2.2 Click Roles, then click Create role. Roles enable EC2 to assume temporary credentials to access AWS services like S3.

2.3 Select EC2 as the trusted entity. This step ensures that only your EC2 instance will use this role to interact with S3.

2.4 Attach the policy AmazonS3FullAccess. This policy allows full access to all S3 buckets and objects (though this can be customized for more fine-grained control).

2.5 Click Next: Tags. Give your role a name (e.g., EC2-S3-Access) and a description.

2.5 Click Create role at the bottom of the page. You’ve now created a role with permissions to access S3.

Step 3: Attach the IAM Role to Your EC2 Instance

Your EC2 instance needs permission to access your S3 bucket. We will now attach the IAM role to the instance.

3.1 Go back to the EC2 Console. You should see a list of running instances.

3.2 Click the Instance ID of the instance you want to grant S3 access. Then, go to Actions > Security > Modify IAM Role. This is where you attach an IAM role to your instance, enabling it to use AWS resources.

3.3 Or, you can just simply right-click on the instance and select Security > Modify IAM Role.

3.4 Choose the IAM role you created earlier, and then click Update IAM role. Now, your instance has the necessary permissions to access your S3 bucket.

Step 4: Access the S3 Bucket from Your EC2 Instance

Now that your instance has S3 access, let’s transfer the images from your S3 bucket to the EC2 instance.

4.1 Open the EC2 CLI (either via SSH or the AWS Console).

4.2 Run the following command to verify your S3 bucket exists:

aws s3 ls

This lists all the S3 buckets associated with your AWS account. You should see your bucket name here.

4.3 Sync the files from your S3 bucket to the /var/www/html directory on your EC2 instance (this is the default web root directory for the Apache server):

aws s3 sync s3://<your-bucket-name> /var/www/html

Replace with the actual name of your S3 bucket. This command downloads all files from the S3 bucket into the web root directory of your Apache server.

4.4 To ensure the files were downloaded, list the contents of /var/www/html:

ls

If your images are listed here, the sync process was successful.
Make sure that the directory of your files is aligned with directory inside the index.html file.

Step 5: Test Your Webpage Now that your images are on your server, let’s check if everything works.

5.1 Open a web browser and go to:

http://<your-public-ipv4-address>

If everything is set up correctly, you should now see the images from your S3 bucket displayed on your website.

Optional: Adding files from local machine to EC2 instance

If you want to add files from your local machine to your EC2 instance, you can use the scp command.
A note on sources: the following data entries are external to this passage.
(** * MNIST dataset ops: registration layer and record decoder

    Source under verification: [tensorflow_io/mnist/ops/dataset_ops.cc].
    The file registers two dataset ops with the TensorFlow op registry and
    gives each a shape-inference function.  The first part of this
    development embeds those two registrations; the second part models the
    record decoder that the specification describes for the kernels behind
    the ops. *)

From Stdlib Require Import ZArith NArith Ascii Lia.
From Stdlib Require Strings.Byte.
From stdpp Require Import base option list strings gmap.

Local Open Scope string_scope.

(** ** The framework interface used by the source

    [dataset_ops.cc] includes [op.h], [shape_inference.h] and
    [common_shape_fns.h] from TensorFlow.  None of these headers is part of
    the repository, so the pieces of them that the two registrations call
    are modelled here. *)

Module tensorflow.

(** Modelled from the spec: the element types an op signature can name
    ("declaring input/output signatures"); the framework's [DataType]
    enumeration is not in the repository. *)
Inductive DataType : Type :=
  | DT_FLOAT | DT_DOUBLE | DT_INT32 | DT_UINT8 | DT_INT16 | DT_INT8
  | DT_STRING | DT_INT64 | DT_BOOL | DT_RESOURCE | DT_VARIANT.

(** Modelled from the spec: the type names accepted in an argument
    specification such as ["filenames: string"]. *)
Definition DataTypeFromString (s : string) : option DataType :=
  if String.eqb s "float" then Some DT_FLOAT
  else if String.eqb s "double" then Some DT_DOUBLE
  else if String.eqb s "int32" then Some DT_INT32
  else if String.eqb s "uint8" then Some DT_UINT8
  else if String.eqb s "int16" then Some DT_INT16
  else if String.eqb s "int8" then Some DT_INT8
  else if String.eqb s "string" then Some DT_STRING
  else if String.eqb s "int64" then Some DT_INT64
  else if String.eqb s "bool" then Some DT_BOOL
  else if String.eqb s "resource" then Some DT_RESOURCE
  else if String.eqb s "variant" then Some DT_VARIANT
  else None.

(** Modelled from the spec: the framework's status value; only the codes
    that registration and shape inference can produce are listed. *)
Inductive Code : Type := OK | INVALID_ARGUMENT | ALREADY_EXISTS.

Record Status : Type := mkStatus { code : Code; error_message : string }.

(** [Status::OK()] *)
Definition Status_OK : Status := mkStatus OK "".

(** *** Shape inference contexts *)

Module shape_inference.

(** Modelled from the spec: a dimension is a value, with [-1] standing for
    "unknown" ([InferenceContext::kUnknownDim]). *)
Definition kUnknownDim : Z := (-1)%Z.

(** Modelled from the spec: a dimension object of the arena. *)
Record Dimension : Type := mkDimension { value_ : Z }.

(** Handles are references into the arena of the context that made them:
    the position of the object in [all_dims_] / [all_shapes_]. *)
Definition DimensionHandle : Type := nat.
Definition ShapeHandle : Type := nat.

(** Modelled from the spec: a shape of known rank is the sequence of its
    dimension handles; [rank_] is its length. *)
Record Shape : Type := mkShape { rank_ : Z; dims_ : list DimensionHandle }.

(** Modelled from the spec: the state of one shape-inference context: the
    shapes and constant values of the node's inputs, one output slot per
    declared output (empty until [set_output] fills it), and the arena of
    the dimensions and shapes made so far. *)
Record InferenceContext : Type := mkInferenceContext {
  inputs_ : list ShapeHandle;
  input_tensors_ : list (option (list string));
  outputs_ : list (option ShapeHandle);
  all_dims_ : list Dimension;
  all_shapes_ : list Shape
}.

(** Computations over a context.  [None] is abnormal termination: an
    index outside [outputs_] in [set_output]. *)
Definition Infer (A : Type) : Type :=
  InferenceContext -> option (A * InferenceContext).

Definition ret {A} (a : A) : Infer A := fun c => Some (a, c).

Definition bind {A B} (m : Infer A) (k : A -> Infer B) : Infer B :=
  fun c => match m c with
           | Some (a, c') => k a c'
           | None => None
           end.

Declare Scope infer_scope.
Delimit Scope infer_scope with infer.
Bind Scope infer_scope with Infer.

Notation "x <- m ;; k" := (bind m (fun x => k))
  (at level 100, m at next level, right associativity) : infer_scope.
Notation "m ;; k" := (bind m (fun _ => k))
  (at level 100, right associativity) : infer_scope.

(** Modelled from the spec: [c->MakeDim(v)] allocates a dimension in the
    context and returns its handle. *)
Definition MakeDim (v : Z) : Infer DimensionHandle := fun c =>
  Some (length (all_dims_ c),
        mkInferenceContext (inputs_ c) (input_tensors_ c) (outputs_ c)
          (all_dims_ c ++ [mkDimension v]) (all_shapes_ c)).

(** Modelled from the spec: [c->UnknownDim()] ("unknown dimensions"). *)
Definition UnknownDim : Infer DimensionHandle := MakeDim kUnknownDim.

(** Modelled from the spec: [c->MakeShape(dims)] allocates a shape whose
    rank is the number of handles given. *)
Definition MakeShape (dims : list DimensionHandle) : Infer ShapeHandle :=
  fun c =>
  Some (length (all_shapes_ c),
        mkInferenceContext (inputs_ c) (input_tensors_ c) (outputs_ c)
          (all_dims_ c) (all_shapes_ c ++ [mkShape (Z.of_nat (length dims)) dims])).

(** Modelled from the spec: [c->set_output(idx, shape)] stores the handle
    in output slot [idx]; there is no slot to store into when [idx] is out
    of range. *)
Definition set_output (idx : nat) (shape : ShapeHandle) : Infer unit :=
  fun c =>
  if decide (idx < length (outputs_ c)) then
    Some (tt, mkInferenceContext (inputs_ c) (input_tensors_ c)
                (<[idx := Some shape]> (outputs_ c))
                (all_dims_ c) (all_shapes_ c))
  else None.

(** Modelled from the spec: the accessors of a context.  A handle that
    is not in the arena of the context denotes nothing. *)
Definition num_inputs (c : InferenceContext) : nat := length (inputs_ c).
Definition num_outputs (c : InferenceContext) : nat := length (outputs_ c).

Definition output (c : InferenceContext) (idx : nat) : option ShapeHandle :=
  mjoin (outputs_ c !! idx).

Definition Rank (c : InferenceContext) (s : ShapeHandle) : option Z :=
  rank_ <$> all_shapes_ c !! s.

Definition Value (c : InferenceContext) (d : DimensionHandle) : option Z :=
  value_ <$> all_dims_ c !! d.

(** The dimension values of a shape, read through its handles. *)
Definition DimValues (c : InferenceContext) (s : ShapeHandle) : option (list Z) :=
  sh ← all_shapes_ c !! s; mapM (Value c) (dims_ sh).

Definition output_rank (c : InferenceContext) (idx : nat) : option Z :=
  s ← output c idx; Rank c s.

Definition output_dims (c : InferenceContext) (idx : nat) : option (list Z) :=
  s ← output c idx; DimValues c s.

End shape_inference.

Import shape_inference.

(** *** Op definitions, builders and the registry *)

(** Modelled from the spec: an op's "input/output signature": its name,
    the name and element type of each input and output in order, and the
    stateful flag. *)
Record ArgDef : Type := mkArgDef { arg_name : string; arg_type : DataType }.

Record OpDef : Type := mkOpDef {
  op_name : string;
  input_arg : list ArgDef;
  output_arg : list ArgDef;
  is_stateful : bool
}.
Here’s an example:

scp -i <your-key-pair>.pem /path/to/local/file ec2-user@<Public DNS>:/path/to/remote/directory

Remember this command requires the path to your key pair, the path to your local file, the username of your EC2 instance (e.g., ec2-user), the Public DNS of your instance, and the path to the remote directory on your instance.

Additional notes: we will be doing these commands to the wsl terminal instead of the ec2 instance

  1. Keypair - The key pair you use to connect to your instance. For our case we used keypair.pem

  1. Local file - The path to the file you want to transfer. For example, /home/Davenats/Peach.jpg

  1. Username - The username of your EC2 instance. For Amazon Linux, it is ec2-user.
  2. Public DNS - The Public DNS of your instance. You can find this in the EC2 Console.

You can find these both in here

  1. Remote directory - The path to the directory on your instance where you want to store the file. For example, :

We will not use /var/www/html as the directory to store the file as it needs root access to write files in that directory. Instead, we will use the home directory of the ec2-user.

Completing this we have

scp -i keypair.pem Peach.jpg ec2-user@ec2-13-229-248-87.ap-southeast-1.compute.amazonaws.com:

Lets verify if the file is transferred to the ec2 instance

We will now transfer the file from the home directory of the ec2-user to the /var/www/html directory. Where the apache server can access the file.

sudo mv /home/ec2-user/Peach.jpg /var/www/html/

Verify if the file is transferred to the /var/www/html directory

Cleanup

  • Remember to delete the IAM role and S3 bucket if you no longer need them to avoid unnecessary charges.